Published in:
Open Access
01-12-2015 | Research article
Association of low serum TGF-β level in hantavirus infected patients with severe disease
Authors:
Mahmoud Sadeghi, Imad Lahdou, Jakob Ettinger, Mojdeh Heidary Navid, Volker Daniel, Martin Zeier, Jörg Hofmann, Gerhard Opelz, Paul Schnitzler
Published in:
BMC Immunology
|
Issue 1/2015
Login to get access
Abstract
Background
Hantaviruses are emerging zoonotic pathogens which cause hemorrhagic fever with renal syndrome, an immune-mediated pathogenesis is discussed. The aim of the present study was to investigate the role of TGF-β expression in acute hantavirus infection.
Results
We retrospectively studied 77 patients hospitalised with acute Puumala infection during a hantavirus epidemic in Germany in 2012. Hantavirus infection was confirmed by positive anti-Puumala hantavirus IgG and IgM. Plasma levels of transforming growth factor (TGF)-β1 and TGF-β2 were analysed. Based on glomerular filtration rate on admission, patients were divided in mild and severe course of disease.

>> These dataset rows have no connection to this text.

Lemma cursor_head h a b l o :
  cursor h ((a, b) :: l) o → h !! a = Some b ∧ buf_ok b ∧ 0 ≤ o < pb_len b ∧ pb_len b + total l < 65536 ∧
    pb_next b = hd_addr l ∧ (a ∉ l.*1) ∧ 0 ≤ total l.
Proof.
  intros [Hl Hb Ht Hf Hm Hlo Hhi]. pose proof (linked_NoDup _ _ _ Hl) as Hn. cbn in Hn.
  apply list.NoDup_cons in Hn as [? _]. destruct Hl as (_ & ? & Hl). apply bufs_cons in Hb as [? Hb].
  pose proof (total_nonneg _ Hb). pose proof (linked_hd _ _ _ Hl). done.
Qed.

Lemma cursor_end h l o : cursor h l o → total l - o ≤ 0 → l = [].
Proof.
  intros Hc Hz. destruct l as [|[a b] l]; [done|]. destruct (cursor_head _ _ _ _ _ Hc) as (_ & _ & ? & _ & _ & _ & ?).
  cbn in Hz. lia.
Qed.

Lemma cursor_other h l o a b : cursor h l o → a ∉ l.*1 → cursor (<[a := b]> h) l o.
Proof. intros [? ? ? ? ? ? ?] ?. split; [by apply linked_insert_out|done..]. Qed.

Lemma cursor_next h a b l o n :
  cursor h ((a, b) :: l) o → 0 < n → o + n ≤ pb_len b →
  let l1 := if o + n =? pb_len b then l else (a, b) :: l in
  let o1 := if o + n =? pb_len b then 0 else o + n in
  cursor h l1 o1 ∧ total l1 - o1 = pb_len b + total l - o - n ∧
  (if o + n =? pb_len b then pb_next b else Some a) = hd_addr l1.
Proof.
  intros Hc Hn Ho. destruct (cursor_head _ _ _ _ _ Hc) as (_ & _ & ? & ? & Hh & _ & ?).
  destruct Hc as [Hl Hb Ht Hf Hm Hlo Hhi]. destruct (Z.eqb_spec (o + n) (pb_len b)); cbv zeta.
  - split_and!; [|lia|done]. destruct Hl as (_ & _ & Hl). rewrite Hh in Hl. apply bufs_cons in Hb as [_ Hb].
    destruct Ht as [_ Ht]. apply Forall_cons_iff in Hf as [_ Hf]. split; [done..|lia|lia|].
    destruct l as [|[c d] l]; [done|]. by apply Forall_cons_iff in Hf as [? _].
  - split_and!; [|cbn [total]; lia|done]. split; [done..|lia|cbn in *; lia].
Qed.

Puumala virus RNA was detected by PCR amplification of the viral L segment gene. Out of 77 Puumala virus infected patients, 52 (68%) were male. A seasonal distribution was detected in our cohort with a peak in summer 2012, the highest incidence was observed in the age group of 30–39 years. Puumala virus RNA was detectable in 4/77 cases. Patients with severe disease had a significant longer hospital stay than patients with mild disease (6.2 vs 3.6 days). Thrombocyte count (186 vs 225 per nl), serum TGF-β1 (74 vs 118 ng/l) and TGF-β2 (479 vs 586 pg/l) were significantly lower in severe compared to mild disease. However, C-reactive protein (CRP) was significantly higher in patients with severe disease (62 vs 40 mg/l). TGF-β1/Cr was the most sensitive and specific marker associated with renal dysfunction.
Conclusion
High serum CRP and low serum TGF-β in the early phase of hantavirus infection is associated with a severe course of disease. Our results support the hypothesis of an immune-mediated pathogenesis in hantavirus infection.